▶ **EXERCISE BRIEF**
Each line below that contains the word "Export" must be copied.

▶ **SUPPLIED DATA**
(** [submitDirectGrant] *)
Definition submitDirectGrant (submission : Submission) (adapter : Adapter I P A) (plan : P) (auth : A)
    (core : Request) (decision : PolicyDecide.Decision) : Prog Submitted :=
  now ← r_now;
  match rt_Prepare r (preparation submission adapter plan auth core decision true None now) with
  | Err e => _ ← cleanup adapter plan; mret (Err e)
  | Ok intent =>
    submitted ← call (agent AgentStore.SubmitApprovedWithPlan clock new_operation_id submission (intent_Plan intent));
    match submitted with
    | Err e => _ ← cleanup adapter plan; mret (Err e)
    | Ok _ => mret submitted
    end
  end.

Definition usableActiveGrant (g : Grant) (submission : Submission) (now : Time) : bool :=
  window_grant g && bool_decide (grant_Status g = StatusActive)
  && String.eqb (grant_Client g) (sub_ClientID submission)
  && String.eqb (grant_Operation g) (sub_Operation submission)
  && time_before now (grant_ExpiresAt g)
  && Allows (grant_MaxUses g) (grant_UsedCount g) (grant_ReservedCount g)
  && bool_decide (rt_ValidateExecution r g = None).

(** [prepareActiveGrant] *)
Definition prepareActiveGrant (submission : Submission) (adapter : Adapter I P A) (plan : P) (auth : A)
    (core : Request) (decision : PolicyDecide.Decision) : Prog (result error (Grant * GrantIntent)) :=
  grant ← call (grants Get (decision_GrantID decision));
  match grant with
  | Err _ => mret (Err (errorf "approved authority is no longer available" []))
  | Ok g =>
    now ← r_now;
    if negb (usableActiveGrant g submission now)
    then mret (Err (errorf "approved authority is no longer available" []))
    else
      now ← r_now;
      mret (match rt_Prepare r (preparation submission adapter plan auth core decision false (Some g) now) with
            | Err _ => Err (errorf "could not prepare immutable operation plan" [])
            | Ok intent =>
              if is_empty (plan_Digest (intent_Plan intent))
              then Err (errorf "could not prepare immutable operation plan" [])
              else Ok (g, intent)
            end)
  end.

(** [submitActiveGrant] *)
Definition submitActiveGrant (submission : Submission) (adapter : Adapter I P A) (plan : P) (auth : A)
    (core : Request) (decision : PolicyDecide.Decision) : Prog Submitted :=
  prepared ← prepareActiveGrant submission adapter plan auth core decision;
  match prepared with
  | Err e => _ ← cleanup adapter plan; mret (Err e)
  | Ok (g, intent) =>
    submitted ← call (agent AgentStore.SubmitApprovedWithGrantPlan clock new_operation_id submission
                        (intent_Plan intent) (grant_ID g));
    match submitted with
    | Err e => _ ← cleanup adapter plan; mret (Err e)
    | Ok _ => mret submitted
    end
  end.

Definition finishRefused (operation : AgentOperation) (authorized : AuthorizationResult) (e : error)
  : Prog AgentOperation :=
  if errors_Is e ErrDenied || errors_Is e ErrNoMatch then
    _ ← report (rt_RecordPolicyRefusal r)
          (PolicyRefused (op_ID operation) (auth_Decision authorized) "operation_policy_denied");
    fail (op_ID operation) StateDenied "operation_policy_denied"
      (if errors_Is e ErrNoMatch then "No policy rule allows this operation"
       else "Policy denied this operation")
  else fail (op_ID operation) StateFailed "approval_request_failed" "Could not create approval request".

---

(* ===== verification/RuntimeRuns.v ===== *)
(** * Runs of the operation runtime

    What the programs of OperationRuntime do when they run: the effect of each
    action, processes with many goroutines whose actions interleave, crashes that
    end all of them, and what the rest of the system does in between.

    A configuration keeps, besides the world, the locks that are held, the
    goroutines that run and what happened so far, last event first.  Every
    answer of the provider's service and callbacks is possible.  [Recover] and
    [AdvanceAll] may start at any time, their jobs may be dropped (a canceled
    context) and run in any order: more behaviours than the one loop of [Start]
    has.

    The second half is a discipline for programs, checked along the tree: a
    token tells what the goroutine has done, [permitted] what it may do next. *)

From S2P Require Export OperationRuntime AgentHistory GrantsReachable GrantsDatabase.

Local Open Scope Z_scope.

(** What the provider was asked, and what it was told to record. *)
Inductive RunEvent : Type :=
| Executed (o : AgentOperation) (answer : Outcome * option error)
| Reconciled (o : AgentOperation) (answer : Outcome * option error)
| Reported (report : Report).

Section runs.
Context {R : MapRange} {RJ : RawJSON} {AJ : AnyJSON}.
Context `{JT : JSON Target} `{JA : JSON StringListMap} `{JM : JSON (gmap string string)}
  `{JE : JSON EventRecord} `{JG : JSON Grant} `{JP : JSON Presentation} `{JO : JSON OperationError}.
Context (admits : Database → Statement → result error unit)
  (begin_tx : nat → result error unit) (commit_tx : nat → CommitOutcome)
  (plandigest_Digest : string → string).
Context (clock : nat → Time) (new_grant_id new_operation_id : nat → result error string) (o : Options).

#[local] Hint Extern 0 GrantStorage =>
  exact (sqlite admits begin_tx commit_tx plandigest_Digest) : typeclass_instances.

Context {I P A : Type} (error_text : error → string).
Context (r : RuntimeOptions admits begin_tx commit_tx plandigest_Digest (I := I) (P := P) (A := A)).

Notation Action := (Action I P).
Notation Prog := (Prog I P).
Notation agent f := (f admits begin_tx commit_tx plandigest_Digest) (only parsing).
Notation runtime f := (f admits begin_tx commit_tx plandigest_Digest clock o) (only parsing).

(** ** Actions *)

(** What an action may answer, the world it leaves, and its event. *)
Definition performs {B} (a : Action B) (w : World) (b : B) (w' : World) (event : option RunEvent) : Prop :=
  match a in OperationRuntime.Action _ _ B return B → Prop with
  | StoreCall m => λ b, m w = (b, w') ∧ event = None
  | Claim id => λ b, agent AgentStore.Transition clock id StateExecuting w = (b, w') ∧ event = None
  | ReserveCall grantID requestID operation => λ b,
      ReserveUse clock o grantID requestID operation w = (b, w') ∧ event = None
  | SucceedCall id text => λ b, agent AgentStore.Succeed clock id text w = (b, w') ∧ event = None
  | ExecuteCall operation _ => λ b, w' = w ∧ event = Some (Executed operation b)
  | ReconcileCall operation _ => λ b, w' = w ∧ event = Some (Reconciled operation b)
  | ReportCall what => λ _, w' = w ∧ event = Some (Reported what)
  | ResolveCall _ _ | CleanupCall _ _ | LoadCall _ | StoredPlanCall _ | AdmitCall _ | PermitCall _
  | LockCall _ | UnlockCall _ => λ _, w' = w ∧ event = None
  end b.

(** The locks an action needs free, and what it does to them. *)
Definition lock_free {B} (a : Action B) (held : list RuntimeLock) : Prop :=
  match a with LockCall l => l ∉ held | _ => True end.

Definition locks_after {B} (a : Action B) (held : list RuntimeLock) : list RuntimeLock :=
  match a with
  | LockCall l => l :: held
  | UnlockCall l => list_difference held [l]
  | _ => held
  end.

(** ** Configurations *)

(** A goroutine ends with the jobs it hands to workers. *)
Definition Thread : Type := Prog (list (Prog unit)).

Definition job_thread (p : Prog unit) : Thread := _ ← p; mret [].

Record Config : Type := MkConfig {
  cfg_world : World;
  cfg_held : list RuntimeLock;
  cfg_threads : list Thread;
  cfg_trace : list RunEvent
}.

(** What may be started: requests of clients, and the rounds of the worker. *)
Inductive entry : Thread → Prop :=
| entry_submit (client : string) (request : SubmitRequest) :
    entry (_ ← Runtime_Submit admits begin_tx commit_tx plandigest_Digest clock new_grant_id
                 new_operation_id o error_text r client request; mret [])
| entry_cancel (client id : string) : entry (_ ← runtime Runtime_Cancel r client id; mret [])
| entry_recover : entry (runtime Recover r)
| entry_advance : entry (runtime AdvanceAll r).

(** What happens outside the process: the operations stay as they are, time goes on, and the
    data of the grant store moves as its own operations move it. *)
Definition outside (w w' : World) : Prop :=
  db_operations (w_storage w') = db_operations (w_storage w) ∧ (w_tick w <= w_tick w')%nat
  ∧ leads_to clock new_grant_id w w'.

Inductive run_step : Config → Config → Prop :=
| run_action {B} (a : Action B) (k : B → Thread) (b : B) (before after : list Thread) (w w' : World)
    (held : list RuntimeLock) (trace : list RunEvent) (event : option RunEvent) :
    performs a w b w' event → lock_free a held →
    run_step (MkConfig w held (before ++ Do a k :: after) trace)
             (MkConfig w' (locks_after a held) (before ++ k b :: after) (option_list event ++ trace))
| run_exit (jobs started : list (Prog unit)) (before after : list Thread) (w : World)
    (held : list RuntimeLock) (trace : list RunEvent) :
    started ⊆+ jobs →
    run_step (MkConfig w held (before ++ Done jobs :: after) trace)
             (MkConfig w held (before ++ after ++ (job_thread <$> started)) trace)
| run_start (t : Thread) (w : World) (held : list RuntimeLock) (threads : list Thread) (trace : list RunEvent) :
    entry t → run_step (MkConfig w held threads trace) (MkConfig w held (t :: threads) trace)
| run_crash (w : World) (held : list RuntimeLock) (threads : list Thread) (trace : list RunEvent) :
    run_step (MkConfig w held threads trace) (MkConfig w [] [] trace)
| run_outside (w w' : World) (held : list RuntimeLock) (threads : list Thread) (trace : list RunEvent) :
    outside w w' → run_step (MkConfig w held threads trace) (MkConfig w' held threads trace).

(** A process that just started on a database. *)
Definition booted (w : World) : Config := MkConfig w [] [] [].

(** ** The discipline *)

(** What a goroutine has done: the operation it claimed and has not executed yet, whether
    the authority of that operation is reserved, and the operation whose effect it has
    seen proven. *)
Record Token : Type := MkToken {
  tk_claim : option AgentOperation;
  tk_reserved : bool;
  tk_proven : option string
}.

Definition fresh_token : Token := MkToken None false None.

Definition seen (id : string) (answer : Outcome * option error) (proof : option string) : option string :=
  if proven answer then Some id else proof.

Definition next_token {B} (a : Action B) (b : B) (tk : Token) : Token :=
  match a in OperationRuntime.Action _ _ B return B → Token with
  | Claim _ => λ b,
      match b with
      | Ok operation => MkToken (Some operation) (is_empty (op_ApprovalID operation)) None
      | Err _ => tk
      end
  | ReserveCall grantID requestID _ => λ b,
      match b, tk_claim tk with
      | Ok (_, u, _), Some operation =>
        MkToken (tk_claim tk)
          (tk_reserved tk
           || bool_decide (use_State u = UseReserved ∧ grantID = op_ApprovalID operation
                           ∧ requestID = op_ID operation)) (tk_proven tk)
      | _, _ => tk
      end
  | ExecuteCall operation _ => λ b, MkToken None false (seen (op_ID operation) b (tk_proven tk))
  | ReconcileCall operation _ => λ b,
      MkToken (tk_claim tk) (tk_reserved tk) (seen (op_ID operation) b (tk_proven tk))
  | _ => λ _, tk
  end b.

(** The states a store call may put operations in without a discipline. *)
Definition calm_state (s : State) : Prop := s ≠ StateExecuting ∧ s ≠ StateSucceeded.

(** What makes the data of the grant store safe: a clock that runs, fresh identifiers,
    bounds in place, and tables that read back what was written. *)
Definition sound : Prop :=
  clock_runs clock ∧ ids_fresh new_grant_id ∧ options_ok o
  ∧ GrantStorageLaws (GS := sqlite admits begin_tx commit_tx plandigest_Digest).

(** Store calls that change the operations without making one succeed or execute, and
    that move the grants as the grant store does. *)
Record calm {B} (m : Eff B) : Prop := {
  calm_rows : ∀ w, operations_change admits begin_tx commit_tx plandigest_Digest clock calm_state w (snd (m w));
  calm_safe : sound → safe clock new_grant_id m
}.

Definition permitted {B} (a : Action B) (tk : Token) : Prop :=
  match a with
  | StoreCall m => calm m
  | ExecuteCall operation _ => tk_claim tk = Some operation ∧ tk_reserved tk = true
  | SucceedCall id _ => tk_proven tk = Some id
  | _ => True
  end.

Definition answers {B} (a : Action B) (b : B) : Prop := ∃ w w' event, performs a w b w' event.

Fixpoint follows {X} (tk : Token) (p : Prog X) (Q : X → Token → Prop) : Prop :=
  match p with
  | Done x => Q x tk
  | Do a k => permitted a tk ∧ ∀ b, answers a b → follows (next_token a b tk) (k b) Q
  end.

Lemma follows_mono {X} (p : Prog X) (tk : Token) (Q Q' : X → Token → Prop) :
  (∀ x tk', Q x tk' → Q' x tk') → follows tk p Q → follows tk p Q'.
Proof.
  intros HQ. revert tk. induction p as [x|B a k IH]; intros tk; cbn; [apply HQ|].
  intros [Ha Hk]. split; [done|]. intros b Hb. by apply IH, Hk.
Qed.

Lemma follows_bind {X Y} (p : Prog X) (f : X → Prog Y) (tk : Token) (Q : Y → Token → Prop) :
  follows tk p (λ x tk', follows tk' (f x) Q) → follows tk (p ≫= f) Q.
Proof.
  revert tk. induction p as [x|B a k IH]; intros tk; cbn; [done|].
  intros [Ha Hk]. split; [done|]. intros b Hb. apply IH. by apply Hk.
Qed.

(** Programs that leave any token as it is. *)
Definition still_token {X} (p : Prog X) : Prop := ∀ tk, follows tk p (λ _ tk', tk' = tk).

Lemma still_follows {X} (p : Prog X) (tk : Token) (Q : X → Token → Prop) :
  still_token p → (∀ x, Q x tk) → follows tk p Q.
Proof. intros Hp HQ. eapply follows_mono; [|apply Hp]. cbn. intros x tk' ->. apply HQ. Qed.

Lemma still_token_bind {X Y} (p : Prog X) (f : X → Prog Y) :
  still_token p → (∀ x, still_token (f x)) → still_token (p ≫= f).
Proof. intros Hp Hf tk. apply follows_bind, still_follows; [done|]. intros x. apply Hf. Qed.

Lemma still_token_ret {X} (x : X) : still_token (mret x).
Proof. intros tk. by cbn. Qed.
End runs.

--

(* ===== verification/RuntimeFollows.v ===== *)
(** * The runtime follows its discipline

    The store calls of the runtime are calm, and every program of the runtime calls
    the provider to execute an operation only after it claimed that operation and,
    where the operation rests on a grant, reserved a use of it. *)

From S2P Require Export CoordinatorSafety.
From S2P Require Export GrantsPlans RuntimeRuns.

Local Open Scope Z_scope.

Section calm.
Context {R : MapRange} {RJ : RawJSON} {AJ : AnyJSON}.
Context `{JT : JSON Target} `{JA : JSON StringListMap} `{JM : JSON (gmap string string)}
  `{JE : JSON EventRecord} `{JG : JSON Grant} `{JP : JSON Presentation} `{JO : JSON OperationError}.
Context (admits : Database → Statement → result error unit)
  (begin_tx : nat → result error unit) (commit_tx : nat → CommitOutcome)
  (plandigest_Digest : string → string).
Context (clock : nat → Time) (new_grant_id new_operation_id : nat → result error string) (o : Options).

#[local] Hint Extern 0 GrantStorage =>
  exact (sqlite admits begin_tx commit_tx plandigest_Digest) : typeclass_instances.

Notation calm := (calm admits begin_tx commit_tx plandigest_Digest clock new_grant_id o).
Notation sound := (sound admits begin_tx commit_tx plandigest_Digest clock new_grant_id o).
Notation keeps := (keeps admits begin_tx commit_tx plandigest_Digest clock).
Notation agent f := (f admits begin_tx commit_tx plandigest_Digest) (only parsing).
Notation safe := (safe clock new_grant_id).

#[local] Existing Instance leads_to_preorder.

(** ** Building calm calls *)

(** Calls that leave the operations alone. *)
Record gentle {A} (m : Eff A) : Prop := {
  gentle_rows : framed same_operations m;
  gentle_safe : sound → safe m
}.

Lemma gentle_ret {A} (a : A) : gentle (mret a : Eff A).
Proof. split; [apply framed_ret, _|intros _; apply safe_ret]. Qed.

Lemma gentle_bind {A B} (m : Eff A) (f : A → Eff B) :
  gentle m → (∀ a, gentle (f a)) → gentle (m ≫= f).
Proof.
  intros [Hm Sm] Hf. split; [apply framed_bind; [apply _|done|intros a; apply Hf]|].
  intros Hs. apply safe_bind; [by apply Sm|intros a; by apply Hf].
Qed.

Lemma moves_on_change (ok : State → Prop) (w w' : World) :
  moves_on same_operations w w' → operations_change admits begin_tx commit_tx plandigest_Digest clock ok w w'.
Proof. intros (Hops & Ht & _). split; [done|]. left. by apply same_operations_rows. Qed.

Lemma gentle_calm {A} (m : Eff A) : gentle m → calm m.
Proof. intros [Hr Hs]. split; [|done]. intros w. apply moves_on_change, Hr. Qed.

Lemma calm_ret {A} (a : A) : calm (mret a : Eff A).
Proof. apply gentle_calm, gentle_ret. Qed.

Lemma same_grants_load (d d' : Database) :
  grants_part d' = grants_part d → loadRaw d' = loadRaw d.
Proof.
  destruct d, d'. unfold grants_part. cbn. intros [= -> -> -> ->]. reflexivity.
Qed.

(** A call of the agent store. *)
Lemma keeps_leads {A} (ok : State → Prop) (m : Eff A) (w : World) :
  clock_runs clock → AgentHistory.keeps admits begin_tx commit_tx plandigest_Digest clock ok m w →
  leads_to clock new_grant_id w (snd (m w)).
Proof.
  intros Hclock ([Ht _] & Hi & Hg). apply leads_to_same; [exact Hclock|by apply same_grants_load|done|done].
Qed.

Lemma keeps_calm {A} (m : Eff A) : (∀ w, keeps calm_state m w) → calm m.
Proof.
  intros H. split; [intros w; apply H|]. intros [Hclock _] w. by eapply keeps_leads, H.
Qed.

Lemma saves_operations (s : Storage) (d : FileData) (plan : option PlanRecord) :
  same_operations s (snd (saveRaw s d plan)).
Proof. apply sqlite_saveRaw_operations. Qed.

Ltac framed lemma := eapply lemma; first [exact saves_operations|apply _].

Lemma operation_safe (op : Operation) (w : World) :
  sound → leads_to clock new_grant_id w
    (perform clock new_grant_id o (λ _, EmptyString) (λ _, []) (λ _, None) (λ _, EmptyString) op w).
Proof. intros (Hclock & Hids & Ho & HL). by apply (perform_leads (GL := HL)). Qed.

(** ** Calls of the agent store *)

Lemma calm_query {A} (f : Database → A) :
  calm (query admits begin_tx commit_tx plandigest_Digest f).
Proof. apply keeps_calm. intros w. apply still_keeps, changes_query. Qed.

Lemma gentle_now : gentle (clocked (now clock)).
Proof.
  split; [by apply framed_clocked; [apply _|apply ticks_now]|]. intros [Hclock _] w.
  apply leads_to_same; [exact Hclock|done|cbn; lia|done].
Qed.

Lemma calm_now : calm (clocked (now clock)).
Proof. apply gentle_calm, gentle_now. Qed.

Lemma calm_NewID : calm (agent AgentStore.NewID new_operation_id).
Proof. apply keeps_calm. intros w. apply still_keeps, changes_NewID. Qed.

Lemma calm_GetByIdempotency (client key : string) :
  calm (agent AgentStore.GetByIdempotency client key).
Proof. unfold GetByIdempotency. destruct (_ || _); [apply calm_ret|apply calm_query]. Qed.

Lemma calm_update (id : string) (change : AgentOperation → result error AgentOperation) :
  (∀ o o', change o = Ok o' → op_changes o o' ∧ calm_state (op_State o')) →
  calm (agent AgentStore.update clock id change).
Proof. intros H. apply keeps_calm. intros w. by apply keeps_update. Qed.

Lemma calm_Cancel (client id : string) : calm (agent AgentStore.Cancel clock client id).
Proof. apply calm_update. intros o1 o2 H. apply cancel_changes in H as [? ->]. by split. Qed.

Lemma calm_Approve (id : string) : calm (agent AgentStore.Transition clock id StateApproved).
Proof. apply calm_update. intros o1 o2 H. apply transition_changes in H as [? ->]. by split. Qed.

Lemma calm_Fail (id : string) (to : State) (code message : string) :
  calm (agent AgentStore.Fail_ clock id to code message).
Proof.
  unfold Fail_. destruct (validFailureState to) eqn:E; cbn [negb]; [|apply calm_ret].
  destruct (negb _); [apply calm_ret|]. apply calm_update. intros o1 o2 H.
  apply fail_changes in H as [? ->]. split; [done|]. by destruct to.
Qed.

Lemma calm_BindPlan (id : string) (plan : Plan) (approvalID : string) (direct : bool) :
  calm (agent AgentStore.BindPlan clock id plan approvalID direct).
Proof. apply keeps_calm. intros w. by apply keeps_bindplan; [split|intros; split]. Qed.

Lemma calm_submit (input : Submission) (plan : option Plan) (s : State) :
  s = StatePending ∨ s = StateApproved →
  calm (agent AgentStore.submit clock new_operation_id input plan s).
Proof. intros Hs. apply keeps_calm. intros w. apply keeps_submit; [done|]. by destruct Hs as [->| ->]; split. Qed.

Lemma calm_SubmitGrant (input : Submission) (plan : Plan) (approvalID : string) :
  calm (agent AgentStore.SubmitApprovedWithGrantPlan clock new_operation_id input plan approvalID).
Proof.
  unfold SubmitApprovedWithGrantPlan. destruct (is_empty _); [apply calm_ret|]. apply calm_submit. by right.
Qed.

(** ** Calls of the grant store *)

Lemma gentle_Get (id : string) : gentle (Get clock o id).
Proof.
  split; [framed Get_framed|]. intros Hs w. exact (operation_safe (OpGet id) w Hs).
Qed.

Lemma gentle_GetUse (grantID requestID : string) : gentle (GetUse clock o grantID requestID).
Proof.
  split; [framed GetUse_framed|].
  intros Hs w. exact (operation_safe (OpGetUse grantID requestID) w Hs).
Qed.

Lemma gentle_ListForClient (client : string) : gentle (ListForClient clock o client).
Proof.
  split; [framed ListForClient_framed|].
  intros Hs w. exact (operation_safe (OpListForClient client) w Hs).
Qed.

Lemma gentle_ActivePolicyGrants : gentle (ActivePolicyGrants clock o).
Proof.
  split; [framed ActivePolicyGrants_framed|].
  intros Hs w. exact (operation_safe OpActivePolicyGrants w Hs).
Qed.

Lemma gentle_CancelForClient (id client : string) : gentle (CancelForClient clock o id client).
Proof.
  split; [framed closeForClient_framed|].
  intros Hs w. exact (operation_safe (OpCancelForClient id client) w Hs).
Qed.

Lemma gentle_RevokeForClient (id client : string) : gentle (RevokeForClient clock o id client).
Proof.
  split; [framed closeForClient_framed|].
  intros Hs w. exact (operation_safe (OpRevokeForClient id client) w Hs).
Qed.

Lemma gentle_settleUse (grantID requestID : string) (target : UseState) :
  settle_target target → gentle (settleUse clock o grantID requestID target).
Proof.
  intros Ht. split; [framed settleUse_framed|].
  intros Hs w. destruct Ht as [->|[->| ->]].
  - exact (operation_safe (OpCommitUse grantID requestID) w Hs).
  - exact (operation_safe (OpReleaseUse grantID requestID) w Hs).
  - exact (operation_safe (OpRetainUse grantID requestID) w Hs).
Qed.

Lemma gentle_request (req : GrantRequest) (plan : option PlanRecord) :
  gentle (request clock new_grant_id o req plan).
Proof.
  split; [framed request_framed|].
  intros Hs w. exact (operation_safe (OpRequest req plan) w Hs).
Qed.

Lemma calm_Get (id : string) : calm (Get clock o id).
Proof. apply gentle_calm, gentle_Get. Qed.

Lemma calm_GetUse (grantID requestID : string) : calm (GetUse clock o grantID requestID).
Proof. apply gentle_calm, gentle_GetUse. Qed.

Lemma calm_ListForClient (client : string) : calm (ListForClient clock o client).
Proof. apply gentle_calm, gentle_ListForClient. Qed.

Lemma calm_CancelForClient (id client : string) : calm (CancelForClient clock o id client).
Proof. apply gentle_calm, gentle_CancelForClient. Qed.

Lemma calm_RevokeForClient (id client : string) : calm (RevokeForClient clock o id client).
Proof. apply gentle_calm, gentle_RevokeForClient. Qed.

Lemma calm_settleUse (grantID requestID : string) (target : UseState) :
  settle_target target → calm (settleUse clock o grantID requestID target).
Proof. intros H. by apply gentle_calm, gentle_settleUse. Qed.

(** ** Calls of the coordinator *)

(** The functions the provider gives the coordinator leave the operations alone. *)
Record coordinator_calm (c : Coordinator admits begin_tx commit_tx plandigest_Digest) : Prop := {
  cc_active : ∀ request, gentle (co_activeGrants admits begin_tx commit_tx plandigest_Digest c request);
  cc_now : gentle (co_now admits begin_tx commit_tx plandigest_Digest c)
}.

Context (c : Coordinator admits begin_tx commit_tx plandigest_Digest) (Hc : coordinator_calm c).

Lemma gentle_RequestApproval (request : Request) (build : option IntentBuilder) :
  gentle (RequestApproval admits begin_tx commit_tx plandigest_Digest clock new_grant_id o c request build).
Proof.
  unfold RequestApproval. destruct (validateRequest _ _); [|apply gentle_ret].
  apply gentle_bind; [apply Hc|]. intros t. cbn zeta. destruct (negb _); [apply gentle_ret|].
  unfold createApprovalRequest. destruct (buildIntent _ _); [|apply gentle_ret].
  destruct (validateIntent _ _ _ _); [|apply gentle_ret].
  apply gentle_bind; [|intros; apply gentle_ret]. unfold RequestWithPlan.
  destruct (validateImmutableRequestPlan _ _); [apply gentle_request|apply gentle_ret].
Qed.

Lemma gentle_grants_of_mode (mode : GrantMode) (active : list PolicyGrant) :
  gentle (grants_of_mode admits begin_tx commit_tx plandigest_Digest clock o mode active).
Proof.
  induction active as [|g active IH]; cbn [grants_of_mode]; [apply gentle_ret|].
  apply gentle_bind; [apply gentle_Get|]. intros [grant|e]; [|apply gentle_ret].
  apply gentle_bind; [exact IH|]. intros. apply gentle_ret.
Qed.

▶ **ANSWER FOR THE TASK**
From S2P Require Export OperationRuntime AgentHistory GrantsReachable GrantsDatabase.
From S2P Require Export CoordinatorSafety.
From S2P Require Export GrantsPlans RuntimeRuns.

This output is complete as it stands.